Every line below from the one containing "operator/config/config.go, metadata/constants.go and" through the one containing "pm_Name : string;" must be transcribed exactly. Omit all lines outside that stretch.

Raw data:

# # #

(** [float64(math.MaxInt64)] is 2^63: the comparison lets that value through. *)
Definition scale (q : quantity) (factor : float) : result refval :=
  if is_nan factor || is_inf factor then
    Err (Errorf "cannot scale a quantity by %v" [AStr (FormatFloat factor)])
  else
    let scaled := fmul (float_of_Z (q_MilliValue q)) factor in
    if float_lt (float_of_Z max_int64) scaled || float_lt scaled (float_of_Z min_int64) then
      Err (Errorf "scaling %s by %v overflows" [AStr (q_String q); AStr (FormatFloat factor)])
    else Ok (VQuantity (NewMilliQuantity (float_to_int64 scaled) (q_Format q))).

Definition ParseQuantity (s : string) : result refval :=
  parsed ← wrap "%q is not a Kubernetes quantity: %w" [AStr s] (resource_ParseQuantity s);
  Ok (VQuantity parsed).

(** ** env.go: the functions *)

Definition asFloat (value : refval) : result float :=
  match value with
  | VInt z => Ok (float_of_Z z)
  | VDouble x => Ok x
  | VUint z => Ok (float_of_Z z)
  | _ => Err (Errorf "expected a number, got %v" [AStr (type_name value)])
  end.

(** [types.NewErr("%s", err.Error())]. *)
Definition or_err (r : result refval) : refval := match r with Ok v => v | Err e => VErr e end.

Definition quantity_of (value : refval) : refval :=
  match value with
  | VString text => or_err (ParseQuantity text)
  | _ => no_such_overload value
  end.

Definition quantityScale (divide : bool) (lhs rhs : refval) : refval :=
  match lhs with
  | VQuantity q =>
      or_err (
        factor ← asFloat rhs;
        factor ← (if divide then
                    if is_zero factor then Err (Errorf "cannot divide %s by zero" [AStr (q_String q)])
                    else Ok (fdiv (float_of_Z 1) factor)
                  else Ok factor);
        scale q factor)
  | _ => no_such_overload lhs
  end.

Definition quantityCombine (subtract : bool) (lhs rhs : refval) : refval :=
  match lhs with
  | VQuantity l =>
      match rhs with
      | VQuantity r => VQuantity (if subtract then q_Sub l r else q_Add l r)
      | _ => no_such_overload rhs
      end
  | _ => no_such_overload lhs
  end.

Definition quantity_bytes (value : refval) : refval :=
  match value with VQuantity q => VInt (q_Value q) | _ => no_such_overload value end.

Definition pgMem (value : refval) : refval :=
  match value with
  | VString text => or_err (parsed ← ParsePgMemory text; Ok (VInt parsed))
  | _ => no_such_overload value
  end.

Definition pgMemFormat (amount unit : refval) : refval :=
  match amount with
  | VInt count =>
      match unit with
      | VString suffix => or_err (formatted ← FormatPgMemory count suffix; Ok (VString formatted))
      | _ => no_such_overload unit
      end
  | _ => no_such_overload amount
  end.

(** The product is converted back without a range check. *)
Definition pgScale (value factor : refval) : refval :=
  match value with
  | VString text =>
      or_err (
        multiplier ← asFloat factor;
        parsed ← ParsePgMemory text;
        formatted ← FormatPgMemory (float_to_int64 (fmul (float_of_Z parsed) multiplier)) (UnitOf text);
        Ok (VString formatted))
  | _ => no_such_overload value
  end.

# # #

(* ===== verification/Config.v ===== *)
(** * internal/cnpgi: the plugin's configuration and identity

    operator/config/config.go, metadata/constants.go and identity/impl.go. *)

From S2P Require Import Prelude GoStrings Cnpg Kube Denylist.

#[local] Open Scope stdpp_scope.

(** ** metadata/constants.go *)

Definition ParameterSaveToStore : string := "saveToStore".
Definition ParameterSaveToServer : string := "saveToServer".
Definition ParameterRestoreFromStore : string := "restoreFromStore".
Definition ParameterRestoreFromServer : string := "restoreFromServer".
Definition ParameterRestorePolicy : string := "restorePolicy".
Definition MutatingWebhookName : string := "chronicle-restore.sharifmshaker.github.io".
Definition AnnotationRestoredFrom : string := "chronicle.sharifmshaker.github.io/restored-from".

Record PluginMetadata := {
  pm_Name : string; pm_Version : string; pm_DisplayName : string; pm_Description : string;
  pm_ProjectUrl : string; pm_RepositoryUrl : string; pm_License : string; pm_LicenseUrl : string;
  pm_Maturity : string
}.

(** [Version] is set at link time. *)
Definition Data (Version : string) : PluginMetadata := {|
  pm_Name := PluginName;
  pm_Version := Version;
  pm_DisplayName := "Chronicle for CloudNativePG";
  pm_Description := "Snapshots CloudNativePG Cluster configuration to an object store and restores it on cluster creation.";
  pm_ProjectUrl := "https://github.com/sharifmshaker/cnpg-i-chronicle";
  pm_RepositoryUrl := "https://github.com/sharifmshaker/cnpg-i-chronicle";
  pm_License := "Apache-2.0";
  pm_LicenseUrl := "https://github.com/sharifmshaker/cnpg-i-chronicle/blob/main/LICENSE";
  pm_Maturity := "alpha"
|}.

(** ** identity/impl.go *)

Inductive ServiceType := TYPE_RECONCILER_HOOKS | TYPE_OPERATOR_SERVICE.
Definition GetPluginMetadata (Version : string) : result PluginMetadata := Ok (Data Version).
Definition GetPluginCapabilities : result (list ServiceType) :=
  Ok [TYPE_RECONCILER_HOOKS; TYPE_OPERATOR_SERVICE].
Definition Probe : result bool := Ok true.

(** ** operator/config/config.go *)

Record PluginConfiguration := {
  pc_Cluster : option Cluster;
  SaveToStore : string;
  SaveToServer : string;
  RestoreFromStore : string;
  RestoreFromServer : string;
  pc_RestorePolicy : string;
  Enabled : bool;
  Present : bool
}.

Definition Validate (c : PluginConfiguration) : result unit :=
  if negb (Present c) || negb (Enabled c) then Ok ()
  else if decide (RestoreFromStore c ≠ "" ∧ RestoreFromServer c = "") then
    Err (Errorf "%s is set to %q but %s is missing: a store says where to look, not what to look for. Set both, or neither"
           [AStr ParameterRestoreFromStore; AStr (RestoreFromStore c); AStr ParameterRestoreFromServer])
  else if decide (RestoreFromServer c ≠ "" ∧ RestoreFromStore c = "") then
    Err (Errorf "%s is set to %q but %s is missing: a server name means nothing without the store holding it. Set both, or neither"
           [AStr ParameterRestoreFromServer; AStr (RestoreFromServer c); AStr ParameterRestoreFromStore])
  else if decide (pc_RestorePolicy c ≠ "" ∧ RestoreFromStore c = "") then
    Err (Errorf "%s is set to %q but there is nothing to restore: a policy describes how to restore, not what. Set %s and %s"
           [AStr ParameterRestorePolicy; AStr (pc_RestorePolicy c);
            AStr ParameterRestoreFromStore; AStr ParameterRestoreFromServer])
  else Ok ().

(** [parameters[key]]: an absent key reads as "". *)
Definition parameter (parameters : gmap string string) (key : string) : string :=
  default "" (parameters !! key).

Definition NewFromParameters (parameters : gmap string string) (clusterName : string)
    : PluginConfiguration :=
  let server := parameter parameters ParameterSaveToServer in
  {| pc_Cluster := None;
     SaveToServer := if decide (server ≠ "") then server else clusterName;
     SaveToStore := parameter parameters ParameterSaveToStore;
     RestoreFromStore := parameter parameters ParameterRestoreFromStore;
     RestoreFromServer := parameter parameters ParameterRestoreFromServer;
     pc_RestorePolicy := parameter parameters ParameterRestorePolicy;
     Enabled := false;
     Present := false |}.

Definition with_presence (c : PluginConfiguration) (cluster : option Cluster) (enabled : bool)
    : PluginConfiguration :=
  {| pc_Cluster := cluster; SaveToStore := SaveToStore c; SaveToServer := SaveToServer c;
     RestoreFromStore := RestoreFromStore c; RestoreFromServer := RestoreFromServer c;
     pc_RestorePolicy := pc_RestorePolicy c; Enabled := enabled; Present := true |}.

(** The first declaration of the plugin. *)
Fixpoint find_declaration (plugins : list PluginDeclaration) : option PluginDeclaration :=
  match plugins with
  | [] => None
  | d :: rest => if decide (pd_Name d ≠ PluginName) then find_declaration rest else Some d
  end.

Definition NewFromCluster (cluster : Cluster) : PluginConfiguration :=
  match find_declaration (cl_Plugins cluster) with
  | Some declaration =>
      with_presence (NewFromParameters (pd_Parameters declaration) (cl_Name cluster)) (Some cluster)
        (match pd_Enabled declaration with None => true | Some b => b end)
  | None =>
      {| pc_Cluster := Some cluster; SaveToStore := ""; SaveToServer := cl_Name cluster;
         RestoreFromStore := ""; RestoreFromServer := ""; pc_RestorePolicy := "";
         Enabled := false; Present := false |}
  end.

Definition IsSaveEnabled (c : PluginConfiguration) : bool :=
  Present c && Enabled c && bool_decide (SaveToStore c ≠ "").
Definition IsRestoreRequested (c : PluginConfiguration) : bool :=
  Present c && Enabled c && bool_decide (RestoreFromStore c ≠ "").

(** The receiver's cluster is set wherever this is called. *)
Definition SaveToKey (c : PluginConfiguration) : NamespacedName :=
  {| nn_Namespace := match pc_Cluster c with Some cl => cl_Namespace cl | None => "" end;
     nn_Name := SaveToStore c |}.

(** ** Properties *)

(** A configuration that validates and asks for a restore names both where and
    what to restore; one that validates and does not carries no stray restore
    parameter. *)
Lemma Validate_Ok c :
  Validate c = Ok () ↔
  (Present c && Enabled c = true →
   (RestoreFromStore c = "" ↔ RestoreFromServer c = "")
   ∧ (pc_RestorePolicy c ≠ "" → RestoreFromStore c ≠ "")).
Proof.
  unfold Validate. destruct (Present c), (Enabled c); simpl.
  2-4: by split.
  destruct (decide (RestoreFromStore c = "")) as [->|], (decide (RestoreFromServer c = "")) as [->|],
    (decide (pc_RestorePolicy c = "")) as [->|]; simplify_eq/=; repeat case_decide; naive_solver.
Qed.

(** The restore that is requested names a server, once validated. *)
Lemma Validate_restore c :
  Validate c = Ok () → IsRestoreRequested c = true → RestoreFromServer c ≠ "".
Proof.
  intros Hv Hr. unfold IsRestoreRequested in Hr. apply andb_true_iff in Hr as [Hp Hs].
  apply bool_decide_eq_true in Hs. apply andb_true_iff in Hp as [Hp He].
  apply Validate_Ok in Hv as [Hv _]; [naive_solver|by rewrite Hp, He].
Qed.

# # #

Your solution:
    operator/config/config.go, metadata/constants.go and identity/impl.go. *)

From S2P Require Import Prelude GoStrings Cnpg Kube Denylist.

#[local] Open Scope stdpp_scope.

(** ** metadata/constants.go *)

Definition ParameterSaveToStore : string := "saveToStore".
Definition ParameterSaveToServer : string := "saveToServer".
Definition ParameterRestoreFromStore : string := "restoreFromStore".
Definition ParameterRestoreFromServer : string := "restoreFromServer".
Definition ParameterRestorePolicy : string := "restorePolicy".
Definition MutatingWebhookName : string := "chronicle-restore.sharifmshaker.github.io".
Definition AnnotationRestoredFrom : string := "chronicle.sharifmshaker.github.io/restored-from".

Record PluginMetadata := {
  pm_Name : string; pm_Version : string; pm_DisplayName : string; pm_Description : string;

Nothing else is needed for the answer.